Médecin, François Spertini explique que les allergies aux pollens des plantes exotiques ne constituent pas une préoccupation en termes de santé publique, dans le canton de Vaud. Mais le réchauffement climatique pourrait, à terme, changer la donne.
Les allergies aux plantes envahissantes, François Spertini les connaît bien et de près. Médecin-chef et professeur associé du Service d’immunologie et d’allergie au CHUV, il a lui-même fait la douloureuse expérience de la phototoxicité de la berce du Caucase. Pour rappel, cette plante est célèbre pour les brûlures qu’elle provoque. Mais le plus souvent, c’est au pollen des plantes que nous sommes allergiques. Un Romand sur cinq, voire sur quatre, souffre de rhume des foins.

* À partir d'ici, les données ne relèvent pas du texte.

(** An iteration that continues ends by the deadline; one that leaves
    the loop by [break] does so at once, after the deadline; any other
    ends when its round's workers have finished, at most [D + (N - 1) *
    D / w] after it began, [N] the number of URLs. *)
Lemma timed_body_time w k start now s :
  (0 < w)%Z ->
  match timed_body w k start now s with
  | IterNext _ now' _ => (now <= now' <= start + timeout)%Z
  | IterExit r _ _ tend _ =>
      (r = Ok Break /\ tend = now /\ (start + timeout < now)%Z) \/
      ((now <= start + timeout)%Z /\ (now <= tend)%Z /\
       (w * (tend - now - D) <= (Z.of_nat (length urls) - 1) * D)%Z)
  end.
Proof.
  intros Hw. assert (HD : (0 <= D)%Z) by (pose proof (probe_in 0 0); lia).
  unfold timed_body. destruct (Z.ltb_spec (time_left timeout start now) 0) as [Hlt|Hge].
  { left. unfold time_left in Hlt. split_and!; [done|done|lia]. }
  unfold time_left in Hge.
  destruct (submit_each urls _) as [[futs|ex] s1] eqn:Hsub; [|right; split_and!; nia].
  apply submit_each_length in Hsub.
  destruct (round_pool_ok w (length futs) Hw) as [p Hp].
  pose proof (round_events_facts probe_nonneg_of_in w k (length futs) now p Hp) as Hf.
  destruct (timed_round_bound (fun j => (probe k j).1) (fun j => (probe k j).2) w (length futs) now D p
    (probe_nonneg_of_in k) (fun j _ => proj2 (probe_in k j)) HD Hp) as (_ & _ & Hge0 & Hbnd).
  unfold round_events in Hf. rewrite Hp in Hf. unfold round_events. rewrite Hp.
  unfold round_run in *. destruct (timed_run _ _ _ _) as [tp evs]. cbn [fst snd] in *.
  assert (Hgen : (now <= start + timeout)%Z /\ (now <= tp_now tp)%Z /\
                 (w * (tp_now tp - now - D) <= (Z.of_nat (length urls) - 1) * D)%Z) by (split_and!; nia).
  pose proof (all_done_by_deadline futs now (now + time_left timeout start now) tp evs Hf) as Hdone.
  destruct (span_deadline _ evs) as [before after]. cbn [fst snd] in Hdone.
  destruct (w_res _) as [[]|ex]; [|by right].
  destruct (all_completed futs (finishes before)) eqn:Hc; [|by right].
  destruct (Hdone ltac:(unfold time_left; lia) eq_refl) as [Hle _]. unfold time_left in Hle.
  destruct (check_failed _); [by right|lia].
Qed.

Lemma timed_loop_time w fuel k start now s lg rd x :
  (0 < w)%Z -> timed_loop w fuel k start now s lg rd = Some x ->
  (k = 0 -> now = start) -> (0 < k -> (now <= start + timeout)%Z) -> (start <= now)%Z ->
  (start <= x_end x)%Z /\
  (w * (x_end x - start - Z.max 0 timeout - D) <= (Z.of_nat (length urls) - 1) * D)%Z.
Proof.
  intros Hw. assert (HD : (0 <= D)%Z) by (pose proof (probe_in 0 0); lia).
  revert k now s lg rd. induction fuel as [|fuel IH]; intros k now s lg rd; [discriminate|].
  cbn [timed_loop]. pose proof (timed_body_time w k start now s Hw) as Ht.
  destruct (timed_body w k start now s) as [s' now' l|r s' l tend dr].
  - intros Hl Hk0 Hk Hs. apply (IH (S k) now' s' (lg ++ l) (rd ++ [now]) Hl); [done|lia|lia].
  - intros [= <-] Hk0 Hk Hs. cbn [x_end].
    destruct Ht as [(_ & -> & Hlt)|(H1 & H2 & H3)].
    + destruct k as [|k]; [|specialize (Hk ltac:(lia)); lia]. rewrite (Hk0 eq_refl). split; [lia|nia].
    + split; [lia|]. nia.
Qed.

End Bound.

(** ** The main thread's trace is the main part of the log *)

Lemma timed_body_events w k start now s :
  match timed_body w k start now s with
  | IterNext s' _ l => events s' = events s ++ main_of l
  | IterExit _ s' l _ dr => events s' = events s ++ main_of l /\ main_of dr = []
  end.
Proof.
  unfold timed_body. destruct (_ <? 0)%Z; [simpl; by rewrite <- app_assoc|].
  set (s0 := add_event s (EvTimeLeft (time_left timeout start now))).
  assert (Hp0 : events s `prefix_of` events s0) by (by apply prefix_app_r).
  pose proof (submit_each_prefix urls s0) as Hp1.
  destruct (submit_each urls s0) as [[futs|ex] s1]; simpl in Hp1;
    [|autorewrite with tsess; split; [|done]; apply new_events_spec; by etrans].
  destruct (round_events w k (length futs) now) as [tp evs]. cbn [fst snd].
  destruct (span_deadline _ evs) as [before after].
  pose proof (main_walk_events futs (started (tp_pool tp)) before s1) as Hw.
  assert (Hs1 : events s1 = events s ++ new_events s s1) by (apply new_events_spec; by etrans).
  destruct (w_res _) as [[]|ex]; [destruct (all_completed _ _); [destruct (check_failed _)|]|];
    cbn [events]; autorewrite with tsess; rewrite ?Hw, ?Hs1, <- ?app_assoc; done.
Qed.

Lemma timed_loop_events w fuel k start now s lg rd x :
  timed_loop w fuel k start now s lg rd = Some x -> events s = main_of lg ->
  events (x_store x) = main_of (x_log x) /\ main_of (x_drain x) = [].
Proof.
  revert k now s lg rd. induction fuel as [|fuel IH]; intros k now s lg rd; [discriminate|].
  cbn [timed_loop]. pose proof (timed_body_events w k start now s) as He.
  destruct (timed_body w k start now s) as [s' now' l|r s' l tend dr].
  - intros Hl Hs. apply (IH _ _ _ _ _ Hl). by rewrite He, main_of_app, Hs.
  - intros [= <-] Hs. destruct He as [He Hd]. cbn [x_store x_log x_drain].
    by rewrite He, main_of_app, Hs.
Qed.

Lemma finish_in_with_prefix r s : events s `prefix_of` events (finish_in_with py311 r s).2.
Proof.
  unfold finish_in_with, bind, log, modify, ret, raise.
  destruct r as [[]|ex]; [done|done|].
  destruct (issubclass ex _); [simpl; by apply prefix_app_r|].
  destruct (issubclass ex ValueError); [simpl; by apply prefix_app_r|].
  destruct (issubclass ex Exception); simpl; [by apply prefix_app_r|done].
Qed.

Lemma fail_count_prefix s : events s `prefix_of` events (fail_count s).2.
Proof. unfold fail_count, bind, get, log, modify, ret. simpl. by apply prefix_app_r. Qed.

(** ** Termination *)

Section Progress.
(** Consider probes that take at least one tick each. *)
Hypothesis probe_ge1 : forall k j, (1 <= (probe k j).1)%Z.

Lemma probe_nonneg_of_ge1 k j : (0 <= (probe k j).1)%Z.
Proof. specialize (probe_ge1 k j). lia. Qed.

Lemma pending_nil_check_failed s :
  store_inv (dict_keys (init_url_up urls)) s -> pending_urls urls (url_up s) = [] ->
  check_failed (url_up s) = [].
Proof.
  intros Hinv Hnil. destruct (check_failed (url_up s)) as [|u l] eqn:E; [done|exfalso].
  assert (Hu : u ∈ check_failed (url_up s)) by (rewrite E; apply list_elem_of_here).
  apply (elem_of_check_failed u _ (store_dict_wf urls s Hinv)) in Hu.
  assert (Hk : u ∈ urls).
  { apply init_url_up_keys. rewrite <- (inv_keys _ _ Hinv). apply dict_get_is_Some. by eexists. }
  assert (Hp : u ∈ pending_urls urls (url_up s)).
  { apply elem_of_pending_urls. split; [done|]. unfold is_up. by rewrite Hu. }
  rewrite Hnil in Hp. by apply elem_of_nil in Hp.
Qed.

(** An iteration that goes on takes at least one tick: a URL is still
    down, so its round has a future, and that probe takes a tick. *)
Lemma timed_body_advance w k start now s :
  (0 < w)%Z -> store_inv (dict_keys (init_url_up urls)) s ->
  match timed_body w k start now s with
  | IterNext _ now' _ => (now + 1 <= now' <= start + timeout)%Z
  | IterExit _ _ _ _ _ => True
  end.
Proof.
  intros Hw Hinv. unfold timed_body. destruct (Z.ltb_spec (time_left timeout start now) 0) as [_|Hge]; [done|].
  destruct (submit_each urls _) as [[futs|ex] s1] eqn:Hsub; [|done].
  rewrite submit_each_spec in Hsub
    by (intros u Hu; cbn [url_up]; rewrite (inv_keys _ _ Hinv); by apply (urls_in_keys urls)).
  injection Hsub as Hfuts Hs1. cbn [url_up] in Hfuts.
  destruct (round_pool_ok w (length futs) Hw) as [p Hp].
  pose proof (round_events_facts probe_nonneg_of_ge1 w k (length futs) now p Hp) as Hf.
  assert (Hlate : forall j o x, (PFinish j o, x) ∈ (round_events w k (length futs) now).2 -> (now + 1 <= x)%Z).
  { unfold round_events. rewrite Hp. unfold round_run.
    destruct (timed_run _ _ _ _) as [tp evs] eqn:Hr. cbn [snd].
    destruct (round_start_inv (fun j => (probe k j).1) w (length futs) now 0 p Hp ltac:(lia)) as [Hi _].
    apply (timed_run_late _ _ now _ _ _ _ (probe_ge1 k) Hr Hi); [done|by intros ? ?%elem_of_nil]. }
  destruct (round_events w k (length futs) now) as [tp evs]. cbn [fst snd] in Hf, Hlate.
  pose proof (all_done_by_deadline futs now (now + time_left timeout start now) tp evs Hf) as Hdone.
  destruct Hf as [_ _ Hall Hsort Hlast _ _ _].
  destruct (sorted_below_last now _ _ Hsort Hlast) as [_ Hbelow].
  pose proof (main_walk_spec futs (started (tp_pool tp)) (span_deadline (now + time_left timeout start now) evs).1 s1) as Hmw.
  destruct (span_deadline _ evs) as [before after]. cbn [fst] in Hmw, Hdone.
  destruct (w_res _) as [[]|ex] eqn:Hres; [|done]. destruct (all_completed _ _) eqn:Hc; [|done].
  destruct (Hdone ltac:(lia) eq_refl) as [Hd _]. unfold time_left in Hd.
  destruct (check_failed (url_up (w_store _))) eqn:Hcf; [done|].
  destruct futs as [|u futs'].
  - exfalso. destruct (finishes before) as [|c cs] eqn:Hfb.
    + cbn in Hmw. apply (f_equal snd) in Hmw. cbn [snd] in Hmw. rewrite <- Hmw, <- Hs1 in Hcf. cbn [url_up] in Hcf.
      assert (Hnil : check_failed (url_up s) = []) by (by apply pending_nil_check_failed).
      unfold ret in Hcf. cbn [snd url_up] in Hcf. congruence.
    + destruct c as [j o]. cbn [py_for] in Hmw. unfold bind, on_completed in Hmw.
      rewrite lookup_nil in Hmw. unfold raise in Hmw. apply (f_equal fst) in Hmw. cbn [fst] in Hmw. congruence.
  - assert (H0 : 0 ∈ map fst (finishes evs)) by (rewrite Hall; apply elem_of_seq; simpl; lia).
    apply list_elem_of_fmap in H0 as ([j o] & Hj & Hin). simpl in Hj. subst j.
    destruct (finishes_elem_inv _ _ _ Hin) as [x Hx].
    assert (x ∈ map snd evs) by (apply list_elem_of_fmap; by exists (PFinish 0 o, x)).
    specialize (Hbelow x ltac:(done)). specialize (Hlate 0 o x Hx). lia.
Qed.

(** The loop ends: each iteration that goes on moves the clock by a
    tick and stays by the deadline, so with more iterations of fuel than
    ticks left the loop leaves. *)
Lemma timed_loop_some w fuel k start now s lg rd :
  (0 < w)%Z -> store_inv (dict_keys (init_url_up urls)) s ->
  Z.to_nat (start + timeout - now + 1) < fuel ->
  is_Some (timed_loop w fuel k start now s lg rd).
Proof.
  intros Hw. revert k now s lg rd. induction fuel as [|fuel IH]; intros k now s lg rd Hinv Hf; [lia|].
  cbn [timed_loop]. pose proof (timed_body_advance w k start now s Hw Hinv) as Ha.
  pose proof (timed_body_main w k start now s) as Hm.
  pose proof (loop_body_at_inv py311 urls timeout start now (timed_done w k start now) s Hinv) as Hinv'.
  destruct (timed_body w k start now s) as [s' now' l|]; [|by eexists].
  rewrite Hm in Hinv'. apply IH; [done|lia].
Qed.

End Progress.

(** ** The session's exits *)

(** A session ends in the pool check, or leaves the loop, runs the
    handler of the [with] block, and returns from it or after it. *)
Lemma timed_session_cases fuel threads t0 res s lg T :
  timed_session fuel threads t0 = Some (res, s, lg, T) ->
  ((pool_size urls threads <= 0)%Z /\ res = Raise ValueError /\ s = init_store urls threads /\
   lg = map RMain (events (init_store urls threads)) /\ T = t0) \/
  exists x r1 s1,
    (0 < pool_size urls threads)%Z /\
    timed_loop (pool_size urls threads) fuel 0 t0 t0 (init_store urls threads)
      (map RMain (events (init_store urls threads))) [] = Some x /\
    finish_in_with py311 (x_res x) (x_store x) = (r1, s1) /\ T = x_end x /\
    let l1 := x_log x ++ map RMain (new_events (x_store x) s1) ++ x_drain x in
    ((exists c, r1 = Ok (Some c) /\ res = Ok c /\ s = s1 /\ lg = l1) \/
     (r1 = Ok None /\ fail_count s1 = (res, s) /\ lg = l1 ++ map RMain (new_events s1 s)) \/
     (exists ex, r1 = Raise ex /\ res = Raise ex /\ s = s1 /\ lg = l1)).
Proof.
  unfold timed_session. destruct (Z.leb_spec (pool_size urls threads) 0) as [Hp|Hp].
  { intros [= <- <- <- <-]. by left. }
  destruct (timed_loop _ _ _ _ _ _ _ _) as [x|] eqn:Hl; [|discriminate].
  destruct (finish_in_with py311 (x_res x) (x_store x)) as [r1 s1] eqn:Hf.
  intros Hs. right. exists x, r1, s1.
  destruct r1 as [[c|]|ex]; [|destruct (fail_count s1) as [r2 s2] eqn:Hc|];
    injection Hs as <- <- <- <-; (split_and!; [lia|done|done|done|]).
  - left. by exists c.
  - by right; left.
  - right; right. by exists ex.
Qed.

(** How the loop is left, seen in the log: the records the workers
    write after the main thread left are workers' records, and there
    are none after [return 0] or [break], where no probe is running;
    [return 0] comes right after [OK:All Urls.]. *)
Definition exit_shape (x : exit_info) : Prop :=
  Forall (fun r => is_worker r = true) (x_drain x) /\
  (x_res x = Ok Return0 -> (exists l, x_log x = l ++ [RMain EvAllOk]) /\ x_drain x = []) /\
  (x_res x = Ok Break -> x_drain x = []).

Lemma timed_body_shape w k start now s :
  (forall k j, (0 <= (probe k j).1)%Z) -> (0 < w)%Z ->
  match timed_body w k start now s with
  | IterNext _ _ _ => True
  | IterExit r s' l tend dr => exit_shape (mk_exit r s' l tend dr [])
  end.
Proof.
  intros Hnn Hw. unfold exit_shape. cbn [x_drain x_res x_log]. unfold timed_body.
  destruct (_ <? 0)%Z eqn:Htl; [split_and!; [constructor|discriminate|done]|].
  destruct (submit_each urls _) as [[futs|ex] s1]; [|split_and!; [constructor|discriminate|discriminate]].
  destruct (round_pool_ok w (length futs) Hw) as [p Hp].
  pose proof (round_events_facts Hnn w k (length futs) now p Hp) as Hf.
  destruct (round_events w k (length futs) now) as [tp evs]. cbn [fst snd] in Hf.
  pose proof (all_done_by_deadline futs now (now + time_left timeout start now) tp evs Hf) as Hdone.
  destruct (span_deadline _ evs) as [before after]. cbn [fst snd] in Hdone.
  pose proof (main_walk_rest futs (started (tp_pool tp)) before s1) as Hrest.
  destruct (w_res _) as [[]|ex]; [|split_and!; [apply worker_log_workers|discriminate|discriminate]].
  destruct (all_completed futs (finishes before)) eqn:Hc;
    [|split_and!; [apply worker_log_workers|discriminate|discriminate]].
  destruct (check_failed _); [|done]. split_and!; [apply worker_log_workers| |discriminate].
  intros _. split; [by eexists|].
  apply Z.ltb_ge in Htl. destruct (Hdone ltac:(lia) eq_refl) as [_ ->]. by rewrite Hrest.
Qed.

Les plantes invasives sont-elles plus allergènes que les autres?
On peut être allergique à tout. Dans un système immunitaire qui a les caractéristiques génétiques pour faire une réaction, toute protéine peut engendrer l’apparition d’anticorps IgE, responsables d’une réponse inflammatoire. Mais l’efficacité avec laquelle la protéine d’un pollen est reconnue comme allergène dépend de conditions qui peuvent être plus compliquées. Certains pollens sont peu allergisants, parce que peu volatils. Au contraire, d’autres comme les bouleaux se répandent sur des kilomètres?; leur potentiel de créer une condition clinique est donc plus élevé. Parmi les plantes envahissantes, le pollen d’ambroisie est très agressif. En Amérique du Nord, c’est le problème numéro un.
En Suisse, c’en est aussi un, non?
Une cartographie montre en effet que l’ambroisie a envahi notre pays, notamment du côté de Genève. Mais je dois dire que dans ma pratique, le nombre de patients sensibles à l’ambroisie n’est pas très élevé; la plupart d’entre eux sont des migrants qui y étaient déjà allergiques. Il m’arrive de constater sur des tests cutanés que des patients sont sensibles à cette plante, mais pour l’instant je ne suis pas impressionné – heureusement d’ailleurs! – par l’expression clinique de ces allergies. Mes collègues genevois ne font pas le même constat, mais je suspecte que beaucoup de leurs patients viennent de pays où ils ont été sensibilisés. L’allergie à l’ambroisie n’est pas très fréquente chez nous. Pour le moment, nous n’avons pas une charge de pollen suffisante pour qu’elle soit manifeste. On s’est quand même beaucoup occupé à arracher cette plante!
Ça pourrait changer…
Bien sûr. Il n’y a pas de raison que l’on soit moins allergique que les Canadiens ou les Américains. Si l’ambroisie prolifère, les cas d’allergie se multiplieront aussi. Mais il y a aussi d’autres plantes exotiques dans nos jardins dont les pollens se surajoutent. Par exemple, on commence à planter des oliviers qui «cross-réagissent» avec le frêne parce que leurs pollens sont pratiquement identiques. Tous ces pollens additionnels n’ont pas de propriété plus dramatique que ceux de nos braves arbres, mais on les rencontrera certainement plus souvent si un réchauffement climatique significatif s’installait. Il me semble qu’on n’en est pas encore là, mais c’est vrai que je ne suis pas du genre à voir la vie en noir.
Le poids de ces nouveaux allergènes sur la santé publique?
Pour l’instant, aucun. En tout cas, dans ma pratique, je n’ai pas le sentiment que cela ait augmenté le nombre de patients ou la gravité des maladies. Le haut du pavé, ce sont toujours les arbres régionaux, les graminées, et quelques mauvaises herbes, incluant l’armoise, les solidages, mais aussi les chénopodes, une espèce indigène qui pollinise abondamment en septembre et octobre.